[Directions]:
In the entries below, find the line with "Program Definition mem_laws" and the line with "Next Obligation. intros broken r.". Print those two and everything between them exactly, and nothing else.
(Source data begins)
Lemma call_simulates {A} (c : db_call A) w r :
  removals_work -> fresh (w, r) -> call_ok c -> commits c w ->
  simulates (issue_call (ad := CachingAdapter ttl) c) (issue_call c) w r.
Proof.
  intros Hrem Hf Hc Hok. destruct c; cbn [issue_call CachingAdapter do_create do_update do_remove do_upsert do_createMany
    do_updateMany do_deleteMany do_readIncludingSensitive do_list do_findFirst do_findByField do_search
    do_getAvailableEntities do_getEntitySchema do_close do_beginTransaction do_commitTransaction];
    try (apply simulates_inner; [done|]; auto using row_readIncludingSensitive, row_list, row_findFirst,
      row_findByField, row_search, row_entities, row_schema, row_close, row_begin; fail).
  - eapply simulates_write; [done|apply row_create|]. intros ? w'. by apply invalidate_named.
  - eapply simulates_write; [done|apply writes_or_keeps_writes, row_update|]. intros ? w'. by apply invalidate_one.
  - eapply simulates_write; [done|apply writes_or_keeps_writes, row_remove|]. intros ? w'. by apply invalidate_one.
  - eapply simulates_write; [done|apply row_upsert|]. intros ? w'. by apply invalidate_named.
  - eapply simulates_write; [done|apply row_createMany|]. intros ? w'. by apply invalidate_all.
  - eapply simulates_write; [done|apply row_updateMany|]. intros ? w'. by apply invalidate_all.
  - eapply simulates_write; [done|apply row_deleteMany|]. intros ? w'. by apply invalidate_all.
  - apply simulates_inner; [done|]. cbn in Hok. destruct (do_commitTransaction w) as [[b| | |] w'] eqn:Hd; try done.
    by eapply row_commit.
Qed.

(** Runs of a daemon whose adapter is the cache: any sequence of the calls above
    and of reads, by entity names that are plain, in which commits succeed. *)
Inductive cache_step : W * R -> W * R -> Prop :=
  | step_call {A} (c : db_call A) s :
      call_ok c -> commits c s.1 -> cache_step s (issue_call (ad := CachingAdapter ttl) c s).2
  | step_read e id s : plain_name e -> cache_step s (read ttl e id s).2.

Lemma fresh_run s s' : removals_work -> rtc cache_step s s' -> fresh s -> fresh s'.
Proof.
  intros Hrem. induction 1 as [|s s1 s2 Hstep _ IH]; [done|]. intros Hf. apply IH.
  destruct Hstep as [A c [w r] Hc Hok|e id [w r] He].
  - by apply call_simulates.
  - destruct (read_run e id w r Hf He) as [(v & r' & -> & _ & Hf')|(_ & _ & Hf')]; done.
Qed.

(** C5. The cache answers what is in the database.  From a cache that starts empty,
    in every run of creates, updates, removals, bulk writes, queries, transactions
    that commit and reads by plain entity names, whichever GET and SETEX commands
    fail and whichever entries expire: every call answers and changes the database as
    the adapter alone would, and a read answers either as the adapter would or with
    the row there is.  It takes that removals from the cache work, and of the adapter
    (the class [Rows]) that a call changes the rows it reports only, that a write that
    fails leaves the rows there were as they were (a list of creations may keep its
    first records), a failed update or removal leaving all rows alone, and that queries
    change nothing; the theorems below show what happens otherwise. *)
Theorem cache_transparent w0 r0 w r :
  removals_work -> kv r0 = ∅ -> rtc cache_step (w0, r0) (w, r) ->
  (forall A (c : db_call A), call_ok c ->
     (issue_call (ad := CachingAdapter ttl) c (w, r)).1 = (issue_call c w).1 /\
     (issue_call (ad := CachingAdapter ttl) c (w, r)).2.1 = (issue_call c w).2) /\
  (forall e id, plain_name e ->
     (exists v r', read ttl e id (w, r) = (Ok v, (w, r')) /\ row w e id = Some v) \/
     ((read ttl e id (w, r)).1 = (do_read e id w).1 /\ (read ttl e id (w, r)).2.1 = (do_read e id w).2)).
Proof.
  intros Hrem H0 Hrun. assert (fresh (w, r)) as Hf.
  { eapply fresh_run; [done|exact Hrun|]. intros e id s v _ Hs. cbn [snd] in Hs. by rewrite H0 in Hs. }
  split.
  - intros A c Hc. destruct c; try (destruct (call_simulates _ w r Hrem Hf Hc I) as (H1 & H2 & _); done).
    apply (inner_same do_commitTransaction).
  - intros e id He. destruct (read_run e id w r Hf He) as [(v & r' & Hr & Hv & _)|(H1 & H2 & _)]; [left|right]; eauto.
Qed.
End Transparency.

(** ** A server *)

(** A server in memory whose removals fail when it is broken. *)
Definition mem_redis (broken : bool) : RedisCache (gmap string string) := {|
  redis_get k := fun r => (Ok (r !! k), r);
  redis_setex k _ v := fun r => (Ok tt, <[k := v]> r);
  redis_del k := fun r => if broken then (Throw (runtime_error "connection lost"), r) else (Ok 1%Z, delete k r);
  redis_scan _ _ _ := fun r => (Ok (0%Z, (map_to_list r).*1), r);
  redis_unlink ks := fun r =>
    if broken then (Throw (runtime_error "connection lost"), r) else (Ok 0%Z, foldr delete r ks);
  scan_limit _ := 1;
|}.

Lemma foldr_delete_sub (r : gmap string string) ks :
  foldr delete r ks ⊆ r /\ forall k, k ∈ ks -> foldr delete r ks !! k = None.
Proof.
  induction ks as [|k ks [Hsub Hnone]]; cbn.
  - split; [done|]. intros k Hk. by apply elem_of_nil in Hk.
  - split; [etrans; [apply delete_subseteq|done]|]. intros k' [->|Hk]%elem_of_cons.
    + apply lookup_delete_eq.
    + apply lookup_delete_None. right. by apply Hnone.
Qed.

Program Definition mem_laws (broken : bool) : @RedisLaws _ (mem_redis broken) :=
  {| kv r := r; pending _ _ _ := False; scan_rank _ _ := 0 |}.
Next Obligation. intros broken k r. cbn. done. Qed.
Next Obligation. intros broken k t v r. cbn. done. Qed.
Next Obligation. intros broken k r. cbn. by destruct broken. Qed.
Next Obligation.
  intros broken ks r. cbn. destruct broken; [done|]. destruct (foldr_delete_sub r ks) as [H1 H2]. auto.
Qed.
Next Obligation.
  intros broken c p n r Hp. cbn. split; [done|]. split; [|done]. intros id [s Hs] _. left.
  apply list_elem_of_fmap. exists (recordKey p id, s). split; [done|]. by apply elem_of_map_to_list.
Qed.
Next Obligation. intros broken r. cbn. lia. Qed.

(** Values that are texts are their own representation. *)
#[local] Instance text_json : JsonLib := {|
  dump_text v := match v with JString s => Some s | _ => None end;
  parse s := Some (JString s);
  stod _ := None;
|}.

Lemma text_of_demo_rows (d : DemoDb) (e id : string) (v : json) (s : string) :
  row d e id = Some v -> dump_text v = Some s -> parse s = Some v.
Proof. intros _. cbn. by destruct v; intros [= ->]. Qed.

Definition demo_start : DemoDb * gmap string string :=
  (mkDemoDb {[("User", "1") := JString "ada"]} None, ∅).
Definition cached_read broken := @read DemoDb _ _ (mem_redis broken) _ 300 "User" "1".
Definition cached_update broken := @update DemoDb _ _ (mem_redis broken) "User" "1" (JString "bob").

Lemma cache_transparent_witness :
  let s1 := (cached_read false demo_start).2 in
  let s2 := (cached_update false s1).2 in
  (cached_read false s2).1 = Ok (JString "bob").
Proof.
  cbv zeta.
  set (s2 := (cached_update false (cached_read false demo_start).2).2).
  assert (rtc (@cache_step DemoDb _ _ (mem_redis false) _ 300) demo_start s2) as Hrun.
  { eapply rtc_l; [apply (step_read (RedisCache0 := mem_redis false) 300 "User" "1"); reflexivity|].
    apply rtc_once.
    exact (step_call (RedisCache0 := mem_redis false) 300 (DbUpdate "User" "1" (JString "bob")) _ I I). }
  pose proof (@cache_transparent DemoDb _ _ demo_rows (mem_redis false) (mem_laws false) _ 300
    text_of_demo_rows demo_start.1 demo_start.2 s2.1 s2.2) as H.
  rewrite <- !surjective_pairing in H.
  destruct (proj2 (H ltac:(done) eq_refl Hrun) "User" "1" eq_refl) as [(v & r' & Hr & Hv)|[Hr _]].
  - unfold cached_read. rewrite Hr. vm_compute in Hv. by injection Hv as <-.
  - etransitivity; [exact Hr|]. vm_compute. reflexivity.
Defined.

(** A rollback leaves stale copies.  The class forwards [rollbackTransaction]
    and drops nothing: a row updated and read inside a transaction that is then
    rolled back is answered from the cache with the value that was undone. *)
Theorem rollback_leaves_stale_copy :
  let run (s : DemoDb * gmap string string) :=
    let s1 := (@inner DemoDb (gmap string string) _ do_beginTransaction s).2 in
    let s2 := (cached_update false s1).2 in
    let s3 := (cached_read false s2).2 in
    (@do_rollbackTransaction _ (@CachingAdapter DemoDb _ _ (mem_redis false) _ 300) s3).2 in
  row (run demo_start).1 "User" "1" = Some (JString "ada") /\
  (cached_read false (run demo_start)).1 = Ok (JString "bob").
Proof. split; vm_compute; reflexivity. Qed.

(** The adapter of the example, but an update is done and then reported as failed:
    as where the row is written and reading it back fails. *)
Definition late_adapter : Adapter DemoDb := {|
  do_create := do_create; do_read := do_read; do_remove := do_remove; do_upsert := do_upsert;
  do_update e id v := fun d =>
    (Err (internal "the row cannot be read back"), mkDemoDb (<[(e, id) := v]> (db_live d)) (db_saved d));
  do_createMany := do_createMany; do_updateMany := do_updateMany; do_deleteMany := do_deleteMany;
  do_search := do_search; do_readIncludingSensitive := do_readIncludingSensitive; do_list := do_list;
  do_findFirst := do_findFirst; do_findByField := do_findByField;
  do_getAvailableEntities := do_getAvailableEntities; do_getEntitySchema := do_getEntitySchema;
  do_close := do_close; supportsNativeTransactions := supportsNativeTransactions;
  do_beginTransaction := do_beginTransaction; do_commitTransaction := do_commitTransaction;
  do_rollbackTransaction := do_rollbackTransaction;
|}.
(Source data ends)
[Solution]:
Program Definition mem_laws (broken : bool) : @RedisLaws _ (mem_redis broken) :=
  {| kv r := r; pending _ _ _ := False; scan_rank _ _ := 0 |}.
Next Obligation. intros broken k r. cbn. done. Qed.
Next Obligation. intros broken k t v r. cbn. done. Qed.
Next Obligation. intros broken k r. cbn. by destruct broken. Qed.
Next Obligation.
  intros broken ks r. cbn. destruct broken; [done|]. destruct (foldr_delete_sub r ks) as [H1 H2]. auto.
Qed.
Next Obligation.
  intros broken c p n r Hp. cbn. split; [done|]. split; [|done]. intros id [s Hs] _. left.
  apply list_elem_of_fmap. exists (recordKey p id, s). split; [done|]. by apply elem_of_map_to_list.
Qed.
Next Obligation. intros broken r. cbn. lia. Qed.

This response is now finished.